_What the task asks_:
For the data below, give again exactly the lines from the one containing "(** A block given" through the one containing "cbn [next_alloc] in AN. rewrite El in AP.", both ends included, and no others.
== Data to examine ==
Lemma free_heap s pre sz post : heap_ok s (pre ++ (sz, true) :: post) -> last_alloc pre && negb (next_alloc post) = false ->
  let first := mem_heap_start s + 8 in
  exists s' bs', free (first + total pre) s = Ret (tt, s') /\ heap_ok s' bs' /\ mem_heap_start s' = mem_heap_start s /\
    used first bs' = used first pre ++ used (first + total pre + sz) post /\ kept (used first bs') (u_mem s) (u_mem s').
Proof.
  intros Hok Hcase first. pose proof Hok as [Hm Hend Hb [Hst Hal] Hl]. fold first in Hm.
  destruct (block_fits _ _ _ _ _ _ Hm) as (Hf & Hpos & _).
  destruct (free_marks (u_mem s) first pre sz post s Hm eq_refl ltac:(lia)) as (E & Hm1 & Ho1). cbv zeta in E, Hm1, Ho1.
  set (m1 := write_tags (u_mem s) _ sz false) in *. rewrite E.
  destruct (coalesce_ok m1 first pre sz post (put_umem m1 s) Hm1 eq_refl Hcase) as (m2 & bs' & r & Ec & [C1 C2 C3 C4]).
  destruct C4 as (pre2 & c & post2 & -> & -> & Hc & _ & Ho2).
  erewrite kbind_ret by exact Ec. exists (put_umem m2 s), (pre2 ++ (c, false) :: post2). split; [reflexivity|].
  assert (Eu : used first (pre2 ++ (c, false) :: post2) = used first pre ++ used (first + total pre + sz) post) by (rewrite C2, used_app; done).
  split; [apply (heap_ok_mem s (pre ++ (sz, true) :: post)); [exact Hok|exact C1|]|].
  { etransitivity; [exact C3|]. by rewrite !total_app. }
  split; [done|]. split; [exact Eu|]. apply (kept_trans _ _ m1).
  - rewrite Eu. eapply kept_others; [apply Hm|exact Ho1].
  - rewrite used_app. cbn [used app]. eapply kept_others; [apply C1|exact Ho2].
Qed.

(** The walk of a heap is determined by the headers. *)
Lemma seg_prefix m first pre : forall bp bs, seg m bp pre -> seg m bp bs -> first = bp -> ld32 m (bp + total bs - 4) = 1 ->
  exists rest, bs = pre ++ rest.
Proof.
  clear. revert first. induction pre as [|[sz al] pre IH]; intros first bp bs Hp Hs _ He; [by exists bs|].
  destruct Hp as [(Hf & T & _) Hp]. pose proof Hf as [Hr Hr8]. destruct bs as [|[sz' al'] bs].
  - cbn [total] in He. rewrite Z.add_0_r, T in He. destruct al; cbn [b2z] in He; lia.
  - destruct Hs as [([Hr' Hr8'] & T' & _) Hs]. cbn [total] in He. rewrite T' in T.
    assert (sz' = sz /\ al' = al) as [-> ->].
    { destruct al, al'; cbn [b2z] in T; (split; [|done || (exfalso; dlia)]); dlia. }
    destruct (IH (bp + sz) (bp + sz) bs Hp Hs eq_refl) as [rest ->]; [|by exists rest].
    rewrite <- He. f_equal. lia.
Qed.

(** A block given back while the block after it is free and the block before
    it is not: the size at its end becomes that of the two together, the size
    at its head stays, and the memory is no heap any more. *)
Lemma free_corrupts m first pre sz n post (s : umst W) : heap_mem m first (pre ++ (sz, true) :: (n, false) :: post) -> u_mem s = m ->
  0 < first + total pre -> last_alloc pre = true ->
  exists m', free (first + total pre) s = Ret (tt, put_umem m' s) /\
    ld32 m' (first + total pre - 4) = sz /\ ld32 m' (first + total pre + sz - 8) = sz + n /\ forall bs, ~ heap_mem m' first bs.
Proof.
  intros Hm Em Hp El. destruct (free_marks m first pre sz _ s Hm Em Hp) as (E & Hm1 & _). cbv zeta in E, Hm1.
  set (m1 := write_tags m _ sz false) in *. set (bp := first + total pre) in *. rewrite E.
  destruct (block_fits _ _ _ _ _ _ Hm1) as (Hf & Hp0 & Hq & Hsm). pose proof Hf as [Hfr Hf8].
  pose proof (read_size _ _ _ _ _ _ Hm1) as Hsz. destruct (read_next _ _ _ _ _ _ Hm1) as [EN AN]. destruct (read_prev _ _ _ _ _ _ Hm1) as [AP _].
  pose proof (at_block _ _ _ _ _ _ Hm1) as (_ & Tb & _). fold bp in Hsz, EN, AN, AP, Tb.
  cbn [next_alloc] in AN. rewrite El in AP.
  assert (Tn : tags m1 (bp + sz) n false) by (destruct Hm1 as [_ Hs _ _]; apply seg_app in Hs as [_ (_ & Ht & _)]; exact Ht).
  pose proof Tn as (Hn & Tn1 & _). pose proof Hn as [Hnr Hn8].
  assert (Hnt : sz + n < 2 ^ 31) by (destruct Hm1 as [_ Hs _ _]; apply seg_app in Hs as [_ (_ & _ & Hs)]; apply total_pos in Hs; cbn [total] in Hsm; lia).
  assert (Hsum : fits (sz + n)) by by apply fits_add.
  assert (EG : GET_SIZE m1 (HDRP (bp + sz)) = n) by by apply (size_of_tag m1 _ n false Hn).
  set (v := PACK (sz + n) (b2z false)). assert (EF : FTRP m1 bp = bp + sz - 8) by (unfold FTRP, DSIZE; by rewrite Hsz).
  set (m2 := st32 m1 (bp + sz - 8) v). assert (Hk : forall p, p + 4 <= bp + sz - 8 -> ld32 m2 p = ld32 m1 p) by (intros p Hpr; apply ld32_st32_other; lia).
  assert (Tb2 : ld32 m2 (bp - 4) = sz) by (rewrite Hk by lia; rewrite Tb; cbn; lia).
  assert (EF2 : FTRP m2 bp = bp + sz - 8).
  { unfold FTRP, DSIZE, HDRP, WSIZE. rewrite (size_of_tag m2 _ sz false Hf); [done|]. rewrite Tb2. cbn. lia. }
  set (m3 := st32 m2 (bp + sz - 8) v). exists m3.
  assert (Tb3 : ld32 m3 (bp - 4) = sz) by (unfold m3; rewrite ld32_st32_other by lia; exact Tb2).
  assert (Tf3 : ld32 m3 (bp + sz - 8) = sz + n) by (unfold m3, v; rewrite ld32_pack by exact Hsum; cbn; lia).
  split; [|split; [exact Tb3|split; [exact Tf3|]]].
  - assert (Ec : coalesce bp (put_umem m1 s) = Ret (bp, put_umem m3 s)); [|by erewrite kbind_ret by exact Ec].
    unfold coalesce. erewrite kbind_ret by reflexivity. cbn [u_mem put_umem].
    rewrite AP, AN, Hsz, EN, EG. cbn [b2z Z.eqb negb andb]. rewrite (u32_small (sz + n)) by lia. change (PACK (sz + n) 0) with v.
    krun. krun. cbn [u_mem put_umem]. rewrite EF. fold m2. rewrite EF2. reflexivity.
  - intros bs [_ Hs He _]. assert (Hpre : seg m3 first pre).
    { destruct Hm1 as [_ Hs1 _ _]. apply seg_app in Hs1 as [Hs1 _]. apply (seg_ext m1); [|exact Hs1]. intros p Hpr. unfold m3, m2.
      rewrite !(ld8_stn_other 4) by (unfold bp; lia). reflexivity. }
    destruct (seg_prefix m3 first pre first bs Hpre Hs eq_refl He) as [rest ->]. apply seg_app in Hs as [_ Hs]. fold bp in Hs.
    destruct rest as [|[q al] rest].
    + rewrite app_nil_r in He. fold bp in He. lia.
    + destruct Hs as [([Hq1 Hq8] & T1 & T2) _]. rewrite Tb3 in T1. assert (q = sz /\ al = false) as [-> ->] by (destruct al; cbn [b2z] in T1; (split; [|done || (exfalso; dlia)]); dlia).
      rewrite Tf3 in T2. cbn [b2z] in T2. lia.
Qed.

(** C20. An allocation in an initialised heap (of at most 2 GiB) either fails
    and changes no byte, or returns an address, a multiple of eight, of a block
    that holds the size asked and its tags and is apart from every block in
    use; the heap is well formed again, its blocks in use are the old ones and
    the new one, and the payloads of the old ones keep their bytes. The fuel is
    one step per block. *)
Theorem malloc_allocates s bs size fuel : heap_ok s bs -> 0 < size < 2 ^ 31 - 16 ->
  total bs + Z.max (adjusted size) CHUNKSIZE < 2 ^ 31 -> (length bs + 1 < fuel)%nat ->
  (exists s', malloc fuel size s = Ret (0, s') /\ heap_ok s' bs /\ u_mem s' = u_mem s) \/
  (exists r s', malloc fuel size s = Ret (r, s') /\ 0 < r /\ allocated s s' (used (mem_heap_start s + 8) bs) r size).
Proof. apply malloc_heap. Qed.

(** A block in use given back to the heap is no longer in use, the other
    blocks in use and their payloads stay and the heap is well formed, unless
    the block after it is free and the block before it is not: then the size
    in its footer becomes that of the two together while its header keeps the
    old one, and no list of blocks describes the memory any more. *)
Theorem free_returns_or_corrupts s pre sz post : heap_ok s (pre ++ (sz, true) :: post) ->
  let first := mem_heap_start s + 8 in
  exists s', free (first + total pre) s = Ret (tt, s') /\
    (last_alloc pre && negb (next_alloc post) = false -> exists bs', heap_ok s' bs' /\
       used first bs' = used first pre ++ used (first + total pre + sz) post /\ kept (used first bs') (u_mem s) (u_mem s')) /\
    (forall n rest, post = (n, false) :: rest -> last_alloc pre = true ->
       ld32 (u_mem s') (first + total pre - 4) = sz /\ ld32 (u_mem s') (first + total pre + sz - 8) = sz + n /\
       forall bs, ~ heap_mem (u_mem s') first bs).
Proof.
  intros Hok first. destruct (last_alloc pre && negb (next_alloc post)) eqn:Hcase.
  - apply andb_true_iff in Hcase as [El En]. destruct post as [|[n aln] post]; [discriminate|]. cbn in En. destruct aln; [discriminate|].
    pose proof Hok as [Hm _ _ [Hst _] _]. destruct (block_fits _ _ _ _ _ _ Hm) as (_ & Hpos & _).
    destruct (free_corrupts (u_mem s) first pre sz n post s Hm eq_refl ltac:(unfold first; lia) El) as (m' & E & C).
    exists (put_umem m' s). split; [exact E|]. split; [discriminate|]. intros n' rest [= <- <-] _. exact C.
  - destruct (free_heap s pre sz post Hok Hcase) as (s' & bs' & E & C1 & C2 & C3 & C4). exists s'. split; [exact E|].
    split; [intros _; exists bs'; by split|]. intros n rest -> El. rewrite El in Hcase. discriminate.
Qed.
End Heap.

(** ** A process whose break moves up to the top of its addresses *)

#[export] Instance bump : Os Z := {
  sys_sbrk n '(m, o) := if (n =? 0) || (o + n <? 2 ^ 38) then (o, (m, o + n)) else (FAILED, (m, o))
}.
#[export] Instance bump_laws : OsLaws Z.
Proof.
  refine {| brk := fun o => o |}.
  - intros m o. cbn. by rewrite Z.add_0_r.
  - intros n m o Hn. unfold sys_sbrk, bump. rewrite (proj2 (Z.eqb_neq n 0)) by lia. cbn [orb].
    destruct (Z.ltb_spec (o + n) (2 ^ 38)); [right|left]; [exists m|]; exists (if o + n <? 2 ^ 38 then o + n else o).
    + rewrite (proj2 (Z.ltb_lt _ _)) by done. by repeat split.
    + rewrite (proj2 (Z.ltb_ge _ _)) by lia. by split.
Defined.

(** The heap [mm_init] leaves to a process whose break was at 4096, and the one
    after two allocations. *)
Definition demo_heap : umst Z :=
  mkUm (extended (st32 (st32 (fun _ => 0) 4100 9) 4104 9) 4112 4096) 4104 8208 8208.
Definition demo_two : umst Z :=
  put_umem (write_tags (write_tags (write_tags (u_mem demo_heap) 4112 24 true) 4136 40 true) 4176 4032 false) demo_heap.

Lemma demo_heap_ok : heap_ok demo_heap [(4096, false)].
Proof. repeat split; vm_compute; congruence. Qed.
Lemma demo_two_ok : heap_ok demo_two ([(24, true)] ++ (40, true) :: [(4032, false)]).
Proof. repeat split; vm_compute; congruence. Qed.
Lemma malloc_allocates_witness : exists r s', malloc 4 30 demo_heap = Ret (r, s') /\
  ((r = 0 /\ heap_ok s' [(4096, false)]) \/ allocated demo_heap s' (used 4112 [(4096, false)]) r 30).
Proof.
  destruct (malloc_allocates demo_heap [(4096, false)] 30 4 demo_heap_ok) as [(s' & E & Hok & _)|(r & s' & E & _ & Ha)];
    [lia|vm_compute; congruence|cbn; lia| |].
  - exists 0, s'. split; [exact E|left]. by split.
  - exists r, s'. split; [exact E|by right].
Defined.
Lemma free_returns_or_corrupts_witness : exists s', free 4136 demo_two = Ret (tt, s') /\
  ld32 (u_mem s') 4132 = 40 /\ ld32 (u_mem s') 4168 = 4072 /\ forall bs, ~ heap_mem (u_mem s') 4112 bs.
Proof.
  destruct (free_returns_or_corrupts demo_two [(24, true)] 40 [(4032, false)] demo_two_ok) as (s' & E & _ & C).
  exists s'. split; [exact E|]. exact (C 4032 [] eq_refl eq_refl).
Defined.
===
_Answer to the exercise_:
(** A block given back while the block after it is free and the block before
    it is not: the size at its end becomes that of the two together, the size
    at its head stays, and the memory is no heap any more. *)
Lemma free_corrupts m first pre sz n post (s : umst W) : heap_mem m first (pre ++ (sz, true) :: (n, false) :: post) -> u_mem s = m ->
  0 < first + total pre -> last_alloc pre = true ->
  exists m', free (first + total pre) s = Ret (tt, put_umem m' s) /\
    ld32 m' (first + total pre - 4) = sz /\ ld32 m' (first + total pre + sz - 8) = sz + n /\ forall bs, ~ heap_mem m' first bs.
Proof.
  intros Hm Em Hp El. destruct (free_marks m first pre sz _ s Hm Em Hp) as (E & Hm1 & _). cbv zeta in E, Hm1.
  set (m1 := write_tags m _ sz false) in *. set (bp := first + total pre) in *. rewrite E.
  destruct (block_fits _ _ _ _ _ _ Hm1) as (Hf & Hp0 & Hq & Hsm). pose proof Hf as [Hfr Hf8].
  pose proof (read_size _ _ _ _ _ _ Hm1) as Hsz. destruct (read_next _ _ _ _ _ _ Hm1) as [EN AN]. destruct (read_prev _ _ _ _ _ _ Hm1) as [AP _].
  pose proof (at_block _ _ _ _ _ _ Hm1) as (_ & Tb & _). fold bp in Hsz, EN, AN, AP, Tb.
  cbn [next_alloc] in AN. rewrite El in AP.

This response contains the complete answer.